- **INSTRUCTIONS FOR THE TASK**
Print the data below exactly, but only the lines from the one containing "(r : result" down to the one containing "(** [d[k] = v]: an", inclusive.

- **DATA PROVIDED**
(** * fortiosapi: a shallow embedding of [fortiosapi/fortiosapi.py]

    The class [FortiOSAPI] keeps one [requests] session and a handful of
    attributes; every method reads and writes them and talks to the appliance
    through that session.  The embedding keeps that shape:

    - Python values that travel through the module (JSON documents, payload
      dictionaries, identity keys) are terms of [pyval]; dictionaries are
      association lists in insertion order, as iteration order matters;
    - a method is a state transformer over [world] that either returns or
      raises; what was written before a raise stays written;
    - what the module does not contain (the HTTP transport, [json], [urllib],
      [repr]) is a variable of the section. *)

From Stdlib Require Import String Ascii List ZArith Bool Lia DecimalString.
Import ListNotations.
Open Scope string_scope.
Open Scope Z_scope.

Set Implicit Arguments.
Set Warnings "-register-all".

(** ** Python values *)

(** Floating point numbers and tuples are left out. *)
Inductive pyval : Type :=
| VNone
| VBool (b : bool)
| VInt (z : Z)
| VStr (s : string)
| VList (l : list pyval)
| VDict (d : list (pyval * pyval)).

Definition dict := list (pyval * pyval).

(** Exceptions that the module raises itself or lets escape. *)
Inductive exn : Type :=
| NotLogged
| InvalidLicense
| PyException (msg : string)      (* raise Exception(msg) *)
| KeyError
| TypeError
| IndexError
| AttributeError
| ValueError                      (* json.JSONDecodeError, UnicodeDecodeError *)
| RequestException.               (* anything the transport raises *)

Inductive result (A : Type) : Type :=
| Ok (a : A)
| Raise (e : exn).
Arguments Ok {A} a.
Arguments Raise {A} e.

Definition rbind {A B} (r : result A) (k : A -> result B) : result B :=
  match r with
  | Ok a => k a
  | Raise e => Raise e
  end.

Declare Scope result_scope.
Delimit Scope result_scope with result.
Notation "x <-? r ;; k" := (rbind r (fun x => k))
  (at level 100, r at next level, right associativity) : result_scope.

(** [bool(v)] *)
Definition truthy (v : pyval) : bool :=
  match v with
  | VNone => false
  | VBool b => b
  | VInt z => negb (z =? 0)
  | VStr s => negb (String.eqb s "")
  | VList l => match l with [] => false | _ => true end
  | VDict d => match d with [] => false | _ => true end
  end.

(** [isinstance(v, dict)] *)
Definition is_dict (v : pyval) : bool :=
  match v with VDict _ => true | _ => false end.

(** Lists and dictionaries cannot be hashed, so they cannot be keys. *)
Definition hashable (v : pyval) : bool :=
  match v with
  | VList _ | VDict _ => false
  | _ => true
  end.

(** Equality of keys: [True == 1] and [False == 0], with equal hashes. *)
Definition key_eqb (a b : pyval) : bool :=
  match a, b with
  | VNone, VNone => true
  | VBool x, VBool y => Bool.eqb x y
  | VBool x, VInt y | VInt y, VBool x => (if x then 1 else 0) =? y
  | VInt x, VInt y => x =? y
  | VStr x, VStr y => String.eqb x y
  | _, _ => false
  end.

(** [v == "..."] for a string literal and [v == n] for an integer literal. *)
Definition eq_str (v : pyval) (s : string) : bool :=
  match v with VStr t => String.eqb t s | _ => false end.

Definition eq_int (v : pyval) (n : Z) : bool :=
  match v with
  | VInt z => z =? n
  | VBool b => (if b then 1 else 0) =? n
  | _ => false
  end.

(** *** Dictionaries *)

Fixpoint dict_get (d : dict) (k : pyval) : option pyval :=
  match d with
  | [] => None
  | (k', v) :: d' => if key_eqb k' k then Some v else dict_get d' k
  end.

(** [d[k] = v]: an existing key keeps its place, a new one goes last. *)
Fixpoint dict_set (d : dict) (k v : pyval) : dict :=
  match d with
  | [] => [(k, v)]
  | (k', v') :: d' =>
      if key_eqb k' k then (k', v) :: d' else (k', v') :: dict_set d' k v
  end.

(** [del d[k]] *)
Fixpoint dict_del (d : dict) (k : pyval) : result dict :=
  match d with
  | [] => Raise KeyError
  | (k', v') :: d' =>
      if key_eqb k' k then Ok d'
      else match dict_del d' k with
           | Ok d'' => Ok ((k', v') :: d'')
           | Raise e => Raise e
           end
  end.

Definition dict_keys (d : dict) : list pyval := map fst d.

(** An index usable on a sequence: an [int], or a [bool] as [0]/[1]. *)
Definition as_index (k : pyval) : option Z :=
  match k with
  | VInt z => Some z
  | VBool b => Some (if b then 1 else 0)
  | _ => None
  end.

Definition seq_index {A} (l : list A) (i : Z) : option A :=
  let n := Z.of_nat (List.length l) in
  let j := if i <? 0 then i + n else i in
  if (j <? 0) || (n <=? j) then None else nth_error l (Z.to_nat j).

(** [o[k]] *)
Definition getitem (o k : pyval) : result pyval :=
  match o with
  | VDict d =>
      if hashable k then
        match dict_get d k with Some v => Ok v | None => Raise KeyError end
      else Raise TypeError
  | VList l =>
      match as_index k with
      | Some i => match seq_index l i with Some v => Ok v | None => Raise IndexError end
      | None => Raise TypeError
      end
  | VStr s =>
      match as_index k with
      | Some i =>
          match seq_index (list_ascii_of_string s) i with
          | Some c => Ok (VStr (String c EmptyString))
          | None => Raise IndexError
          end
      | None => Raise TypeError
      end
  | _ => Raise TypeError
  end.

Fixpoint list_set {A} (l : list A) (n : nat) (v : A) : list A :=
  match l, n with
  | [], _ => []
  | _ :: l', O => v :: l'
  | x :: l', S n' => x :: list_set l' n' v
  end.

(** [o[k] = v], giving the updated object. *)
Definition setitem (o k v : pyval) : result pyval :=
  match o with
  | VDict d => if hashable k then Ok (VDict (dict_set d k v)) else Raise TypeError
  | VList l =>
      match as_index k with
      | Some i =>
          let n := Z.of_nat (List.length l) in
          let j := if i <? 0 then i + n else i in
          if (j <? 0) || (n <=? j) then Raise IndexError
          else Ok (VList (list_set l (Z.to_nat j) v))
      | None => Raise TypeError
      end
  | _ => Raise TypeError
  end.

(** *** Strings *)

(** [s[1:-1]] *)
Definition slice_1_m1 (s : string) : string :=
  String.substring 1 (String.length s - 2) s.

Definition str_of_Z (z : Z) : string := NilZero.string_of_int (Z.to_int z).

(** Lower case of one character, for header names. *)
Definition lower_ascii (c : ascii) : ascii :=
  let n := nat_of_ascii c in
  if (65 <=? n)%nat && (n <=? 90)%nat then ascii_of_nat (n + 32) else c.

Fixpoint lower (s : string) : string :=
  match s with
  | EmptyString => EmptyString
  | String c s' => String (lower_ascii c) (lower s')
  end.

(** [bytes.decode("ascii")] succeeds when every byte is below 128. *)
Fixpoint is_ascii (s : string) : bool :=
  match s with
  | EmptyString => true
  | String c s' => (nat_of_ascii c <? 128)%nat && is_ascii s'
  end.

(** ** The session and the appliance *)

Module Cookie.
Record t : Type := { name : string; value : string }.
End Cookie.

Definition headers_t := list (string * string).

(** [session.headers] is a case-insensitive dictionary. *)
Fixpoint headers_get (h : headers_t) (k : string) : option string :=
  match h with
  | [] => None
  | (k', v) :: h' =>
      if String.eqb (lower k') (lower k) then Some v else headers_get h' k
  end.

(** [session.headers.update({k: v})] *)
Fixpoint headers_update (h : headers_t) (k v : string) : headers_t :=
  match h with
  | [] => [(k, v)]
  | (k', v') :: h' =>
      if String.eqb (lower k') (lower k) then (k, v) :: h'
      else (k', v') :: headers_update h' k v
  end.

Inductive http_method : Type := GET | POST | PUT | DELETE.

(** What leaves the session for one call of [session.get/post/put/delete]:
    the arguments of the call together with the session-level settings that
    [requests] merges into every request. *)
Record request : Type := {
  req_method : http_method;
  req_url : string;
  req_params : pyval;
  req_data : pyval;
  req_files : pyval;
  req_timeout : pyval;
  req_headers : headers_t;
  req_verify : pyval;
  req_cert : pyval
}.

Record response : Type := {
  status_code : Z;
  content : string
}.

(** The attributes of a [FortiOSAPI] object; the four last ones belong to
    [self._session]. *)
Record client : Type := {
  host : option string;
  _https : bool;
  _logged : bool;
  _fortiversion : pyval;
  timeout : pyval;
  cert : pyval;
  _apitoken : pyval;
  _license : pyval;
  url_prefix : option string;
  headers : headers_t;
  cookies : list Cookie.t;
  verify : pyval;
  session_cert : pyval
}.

- **ANSWER BOX**
Definition rbind {A B} (r : result A) (k : A -> result B) : result B :=
  match r with
  | Ok a => k a
  | Raise e => Raise e
  end.

Declare Scope result_scope.
Delimit Scope result_scope with result.
Notation "x <-? r ;; k" := (rbind r (fun x => k))
  (at level 100, r at next level, right associativity) : result_scope.

(** [bool(v)] *)
Definition truthy (v : pyval) : bool :=
  match v with
  | VNone => false
  | VBool b => b
  | VInt z => negb (z =? 0)
  | VStr s => negb (String.eqb s "")
  | VList l => match l with [] => false | _ => true end
  | VDict d => match d with [] => false | _ => true end
  end.

(** [isinstance(v, dict)] *)
Definition is_dict (v : pyval) : bool :=
  match v with VDict _ => true | _ => false end.

(** Lists and dictionaries cannot be hashed, so they cannot be keys. *)
Definition hashable (v : pyval) : bool :=
  match v with
  | VList _ | VDict _ => false
  | _ => true
  end.

(** Equality of keys: [True == 1] and [False == 0], with equal hashes. *)
Definition key_eqb (a b : pyval) : bool :=
  match a, b with
  | VNone, VNone => true
  | VBool x, VBool y => Bool.eqb x y
  | VBool x, VInt y | VInt y, VBool x => (if x then 1 else 0) =? y
  | VInt x, VInt y => x =? y
  | VStr x, VStr y => String.eqb x y
  | _, _ => false
  end.

(** [v == "..."] for a string literal and [v == n] for an integer literal. *)
Definition eq_str (v : pyval) (s : string) : bool :=
  match v with VStr t => String.eqb t s | _ => false end.

Definition eq_int (v : pyval) (n : Z) : bool :=
  match v with
  | VInt z => z =? n
  | VBool b => (if b then 1 else 0) =? n
  | _ => false
  end.

(** *** Dictionaries *)

Fixpoint dict_get (d : dict) (k : pyval) : option pyval :=
  match d with
  | [] => None
  | (k', v) :: d' => if key_eqb k' k then Some v else dict_get d' k
  end.

(** [d[k] = v]: an existing key keeps its place, a new one goes last. *)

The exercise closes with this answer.